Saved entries
● ● ● ● ●
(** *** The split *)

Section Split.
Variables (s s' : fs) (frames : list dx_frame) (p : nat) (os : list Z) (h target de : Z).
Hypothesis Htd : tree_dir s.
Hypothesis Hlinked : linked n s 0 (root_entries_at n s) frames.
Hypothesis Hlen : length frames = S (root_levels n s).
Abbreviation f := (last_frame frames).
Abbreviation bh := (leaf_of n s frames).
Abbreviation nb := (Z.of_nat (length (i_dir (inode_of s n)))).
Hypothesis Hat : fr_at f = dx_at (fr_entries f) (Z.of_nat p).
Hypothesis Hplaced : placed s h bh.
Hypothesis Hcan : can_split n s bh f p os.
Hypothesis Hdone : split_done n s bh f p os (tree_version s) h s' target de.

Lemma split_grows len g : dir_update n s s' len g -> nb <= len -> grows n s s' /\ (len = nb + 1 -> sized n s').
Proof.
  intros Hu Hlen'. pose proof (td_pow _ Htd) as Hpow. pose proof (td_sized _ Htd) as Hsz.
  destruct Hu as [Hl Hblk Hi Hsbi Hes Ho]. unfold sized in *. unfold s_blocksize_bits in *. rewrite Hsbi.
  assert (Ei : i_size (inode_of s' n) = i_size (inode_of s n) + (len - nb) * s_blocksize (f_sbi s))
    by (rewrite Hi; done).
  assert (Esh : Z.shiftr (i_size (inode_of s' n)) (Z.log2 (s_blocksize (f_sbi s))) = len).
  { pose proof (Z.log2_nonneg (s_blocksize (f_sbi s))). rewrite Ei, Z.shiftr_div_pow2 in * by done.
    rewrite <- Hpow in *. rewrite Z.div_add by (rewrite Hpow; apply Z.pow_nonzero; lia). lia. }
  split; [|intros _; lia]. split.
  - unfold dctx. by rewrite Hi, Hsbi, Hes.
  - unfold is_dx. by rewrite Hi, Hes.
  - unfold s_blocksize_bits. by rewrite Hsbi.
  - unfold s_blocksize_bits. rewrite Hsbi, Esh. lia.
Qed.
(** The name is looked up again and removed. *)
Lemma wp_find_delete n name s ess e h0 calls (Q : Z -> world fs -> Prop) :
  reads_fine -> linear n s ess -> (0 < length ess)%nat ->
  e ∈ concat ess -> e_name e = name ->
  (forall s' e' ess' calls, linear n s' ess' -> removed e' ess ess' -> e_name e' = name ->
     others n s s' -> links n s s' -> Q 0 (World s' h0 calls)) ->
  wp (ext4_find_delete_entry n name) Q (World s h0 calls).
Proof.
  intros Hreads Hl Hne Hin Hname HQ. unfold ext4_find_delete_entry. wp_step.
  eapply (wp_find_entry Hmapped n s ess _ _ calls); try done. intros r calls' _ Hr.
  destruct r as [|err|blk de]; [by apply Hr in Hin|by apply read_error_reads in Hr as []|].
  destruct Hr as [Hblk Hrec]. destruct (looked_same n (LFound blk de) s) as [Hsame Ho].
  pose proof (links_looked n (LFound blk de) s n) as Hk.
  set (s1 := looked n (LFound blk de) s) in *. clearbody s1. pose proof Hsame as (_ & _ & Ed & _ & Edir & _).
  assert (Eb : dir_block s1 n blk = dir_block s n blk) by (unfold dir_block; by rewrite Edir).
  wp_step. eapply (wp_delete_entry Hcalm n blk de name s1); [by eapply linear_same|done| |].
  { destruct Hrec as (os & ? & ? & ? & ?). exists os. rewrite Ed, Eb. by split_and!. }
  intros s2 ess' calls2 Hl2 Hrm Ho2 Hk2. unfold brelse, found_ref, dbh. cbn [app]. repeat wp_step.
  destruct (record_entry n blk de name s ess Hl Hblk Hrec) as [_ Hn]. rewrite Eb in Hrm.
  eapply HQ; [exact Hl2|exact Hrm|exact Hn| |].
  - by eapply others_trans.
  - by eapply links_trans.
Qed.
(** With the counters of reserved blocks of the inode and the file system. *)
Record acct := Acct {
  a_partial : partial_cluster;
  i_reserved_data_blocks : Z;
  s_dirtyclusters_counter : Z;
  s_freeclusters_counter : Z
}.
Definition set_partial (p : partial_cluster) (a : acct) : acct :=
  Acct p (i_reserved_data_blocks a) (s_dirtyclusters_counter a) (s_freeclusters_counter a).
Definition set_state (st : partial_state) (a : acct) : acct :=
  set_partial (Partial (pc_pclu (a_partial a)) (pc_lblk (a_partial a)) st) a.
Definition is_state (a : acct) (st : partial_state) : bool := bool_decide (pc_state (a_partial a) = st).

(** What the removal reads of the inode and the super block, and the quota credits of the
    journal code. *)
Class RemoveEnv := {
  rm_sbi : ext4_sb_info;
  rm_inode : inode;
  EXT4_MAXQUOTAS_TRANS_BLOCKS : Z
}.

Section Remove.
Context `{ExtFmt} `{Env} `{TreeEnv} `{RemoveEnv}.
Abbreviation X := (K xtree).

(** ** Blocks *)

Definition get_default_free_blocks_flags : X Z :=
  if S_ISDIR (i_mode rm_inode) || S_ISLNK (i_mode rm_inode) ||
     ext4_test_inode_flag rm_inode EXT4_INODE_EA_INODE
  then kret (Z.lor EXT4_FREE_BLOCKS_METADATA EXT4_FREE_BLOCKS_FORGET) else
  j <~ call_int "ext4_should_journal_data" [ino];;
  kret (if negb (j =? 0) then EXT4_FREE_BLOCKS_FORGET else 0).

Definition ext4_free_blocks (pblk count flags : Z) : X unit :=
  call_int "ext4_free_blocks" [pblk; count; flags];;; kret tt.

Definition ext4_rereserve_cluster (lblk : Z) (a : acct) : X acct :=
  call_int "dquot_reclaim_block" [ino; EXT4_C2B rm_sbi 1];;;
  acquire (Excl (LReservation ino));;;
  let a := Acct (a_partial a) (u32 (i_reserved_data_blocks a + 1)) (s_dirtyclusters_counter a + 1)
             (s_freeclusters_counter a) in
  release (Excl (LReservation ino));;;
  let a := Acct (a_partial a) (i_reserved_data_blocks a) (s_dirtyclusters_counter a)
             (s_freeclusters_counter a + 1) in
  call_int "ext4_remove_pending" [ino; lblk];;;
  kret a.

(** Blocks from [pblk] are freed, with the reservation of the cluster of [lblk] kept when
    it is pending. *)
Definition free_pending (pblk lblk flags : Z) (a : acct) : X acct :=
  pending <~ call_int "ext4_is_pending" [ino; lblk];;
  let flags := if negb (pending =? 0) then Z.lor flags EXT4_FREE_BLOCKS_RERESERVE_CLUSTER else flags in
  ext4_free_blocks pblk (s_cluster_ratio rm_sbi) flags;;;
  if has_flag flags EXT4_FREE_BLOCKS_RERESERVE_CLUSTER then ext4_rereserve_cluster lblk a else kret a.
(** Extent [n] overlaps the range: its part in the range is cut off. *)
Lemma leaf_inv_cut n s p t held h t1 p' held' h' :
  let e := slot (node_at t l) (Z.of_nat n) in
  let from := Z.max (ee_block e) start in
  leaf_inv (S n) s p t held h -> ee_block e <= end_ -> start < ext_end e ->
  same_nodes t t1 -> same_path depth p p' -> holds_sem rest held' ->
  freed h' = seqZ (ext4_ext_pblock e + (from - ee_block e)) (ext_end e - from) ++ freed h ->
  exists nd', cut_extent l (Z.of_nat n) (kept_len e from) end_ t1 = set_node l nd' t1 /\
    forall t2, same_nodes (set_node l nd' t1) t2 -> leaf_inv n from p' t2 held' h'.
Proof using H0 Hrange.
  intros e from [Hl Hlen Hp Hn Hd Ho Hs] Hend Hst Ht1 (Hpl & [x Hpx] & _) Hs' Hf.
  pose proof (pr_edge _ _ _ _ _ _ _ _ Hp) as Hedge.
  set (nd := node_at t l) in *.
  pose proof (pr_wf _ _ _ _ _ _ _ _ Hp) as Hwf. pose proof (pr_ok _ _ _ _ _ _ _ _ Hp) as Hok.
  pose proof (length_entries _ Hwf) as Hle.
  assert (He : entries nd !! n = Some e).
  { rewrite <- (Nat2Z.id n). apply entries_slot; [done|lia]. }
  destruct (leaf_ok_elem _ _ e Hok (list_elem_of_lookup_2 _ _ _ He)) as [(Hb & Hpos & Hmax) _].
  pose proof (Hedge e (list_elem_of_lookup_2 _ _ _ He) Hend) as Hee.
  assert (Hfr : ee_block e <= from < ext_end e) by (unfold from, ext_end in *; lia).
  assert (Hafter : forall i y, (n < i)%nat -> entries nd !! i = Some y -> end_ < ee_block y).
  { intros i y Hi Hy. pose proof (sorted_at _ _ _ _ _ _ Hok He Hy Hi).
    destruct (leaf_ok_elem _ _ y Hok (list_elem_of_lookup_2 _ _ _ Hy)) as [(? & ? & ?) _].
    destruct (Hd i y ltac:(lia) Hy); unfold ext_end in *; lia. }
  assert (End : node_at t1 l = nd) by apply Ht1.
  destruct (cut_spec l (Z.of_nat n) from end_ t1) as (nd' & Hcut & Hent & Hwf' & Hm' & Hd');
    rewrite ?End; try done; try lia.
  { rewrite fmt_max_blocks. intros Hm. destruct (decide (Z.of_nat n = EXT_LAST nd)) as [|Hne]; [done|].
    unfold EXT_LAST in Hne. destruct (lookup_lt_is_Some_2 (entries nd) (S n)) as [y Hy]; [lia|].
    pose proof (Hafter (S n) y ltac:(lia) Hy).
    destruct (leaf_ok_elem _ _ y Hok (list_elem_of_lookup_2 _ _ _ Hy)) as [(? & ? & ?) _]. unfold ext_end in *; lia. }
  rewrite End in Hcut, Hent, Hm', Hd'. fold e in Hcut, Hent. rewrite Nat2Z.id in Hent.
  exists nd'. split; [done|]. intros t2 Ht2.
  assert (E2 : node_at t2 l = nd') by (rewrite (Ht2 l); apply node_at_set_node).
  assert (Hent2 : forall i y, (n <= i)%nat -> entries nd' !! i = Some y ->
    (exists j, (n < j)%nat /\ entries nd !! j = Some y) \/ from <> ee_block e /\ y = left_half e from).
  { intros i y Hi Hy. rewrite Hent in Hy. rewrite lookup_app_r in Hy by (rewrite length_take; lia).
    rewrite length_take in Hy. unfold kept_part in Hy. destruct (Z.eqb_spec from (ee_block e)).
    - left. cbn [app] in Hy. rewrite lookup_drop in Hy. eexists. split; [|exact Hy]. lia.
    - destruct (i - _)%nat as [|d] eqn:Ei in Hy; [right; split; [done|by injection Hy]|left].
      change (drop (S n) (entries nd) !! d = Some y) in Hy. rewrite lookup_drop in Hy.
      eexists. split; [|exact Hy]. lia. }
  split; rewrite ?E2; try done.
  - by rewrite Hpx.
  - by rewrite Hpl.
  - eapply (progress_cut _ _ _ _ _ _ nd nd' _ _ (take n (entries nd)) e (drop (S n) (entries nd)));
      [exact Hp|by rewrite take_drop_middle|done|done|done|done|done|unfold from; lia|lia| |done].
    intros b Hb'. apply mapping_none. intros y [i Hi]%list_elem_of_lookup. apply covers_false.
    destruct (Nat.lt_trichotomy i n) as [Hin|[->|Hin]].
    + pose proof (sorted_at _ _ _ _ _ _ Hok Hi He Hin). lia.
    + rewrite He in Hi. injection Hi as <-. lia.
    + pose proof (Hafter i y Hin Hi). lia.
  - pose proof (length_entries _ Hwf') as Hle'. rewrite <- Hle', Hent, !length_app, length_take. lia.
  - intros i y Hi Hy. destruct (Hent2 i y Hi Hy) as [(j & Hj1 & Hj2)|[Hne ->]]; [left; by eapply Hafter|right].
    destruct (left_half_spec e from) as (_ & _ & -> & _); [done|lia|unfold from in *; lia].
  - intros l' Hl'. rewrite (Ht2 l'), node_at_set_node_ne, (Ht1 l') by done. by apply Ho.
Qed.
● ● ● ● ●
Once you find the line with "kret (if negb" above, print it and every line after it up to and including the line with "Proof using H0 Hrange.", exactly as written and nothing else.

_SOLUTION TO THIS EXERCISE_:
  kret (if negb (j =? 0) then EXT4_FREE_BLOCKS_FORGET else 0).

Definition ext4_free_blocks (pblk count flags : Z) : X unit :=
  call_int "ext4_free_blocks" [pblk; count; flags];;; kret tt.

Definition ext4_rereserve_cluster (lblk : Z) (a : acct) : X acct :=
  call_int "dquot_reclaim_block" [ino; EXT4_C2B rm_sbi 1];;;
  acquire (Excl (LReservation ino));;;
  let a := Acct (a_partial a) (u32 (i_reserved_data_blocks a + 1)) (s_dirtyclusters_counter a + 1)
             (s_freeclusters_counter a) in
  release (Excl (LReservation ino));;;
  let a := Acct (a_partial a) (i_reserved_data_blocks a) (s_dirtyclusters_counter a)
             (s_freeclusters_counter a + 1) in
  call_int "ext4_remove_pending" [ino; lblk];;;
  kret a.

(** Blocks from [pblk] are freed, with the reservation of the cluster of [lblk] kept when
    it is pending. *)
Definition free_pending (pblk lblk flags : Z) (a : acct) : X acct :=
  pending <~ call_int "ext4_is_pending" [ino; lblk];;
  let flags := if negb (pending =? 0) then Z.lor flags EXT4_FREE_BLOCKS_RERESERVE_CLUSTER else flags in
  ext4_free_blocks pblk (s_cluster_ratio rm_sbi) flags;;;
  if has_flag flags EXT4_FREE_BLOCKS_RERESERVE_CLUSTER then ext4_rereserve_cluster lblk a else kret a.
(** Extent [n] overlaps the range: its part in the range is cut off. *)
Lemma leaf_inv_cut n s p t held h t1 p' held' h' :
  let e := slot (node_at t l) (Z.of_nat n) in
  let from := Z.max (ee_block e) start in
  leaf_inv (S n) s p t held h -> ee_block e <= end_ -> start < ext_end e ->
  same_nodes t t1 -> same_path depth p p' -> holds_sem rest held' ->
  freed h' = seqZ (ext4_ext_pblock e + (from - ee_block e)) (ext_end e - from) ++ freed h ->
  exists nd', cut_extent l (Z.of_nat n) (kept_len e from) end_ t1 = set_node l nd' t1 /\
    forall t2, same_nodes (set_node l nd' t1) t2 -> leaf_inv n from p' t2 held' h'.
Proof using H0 Hrange.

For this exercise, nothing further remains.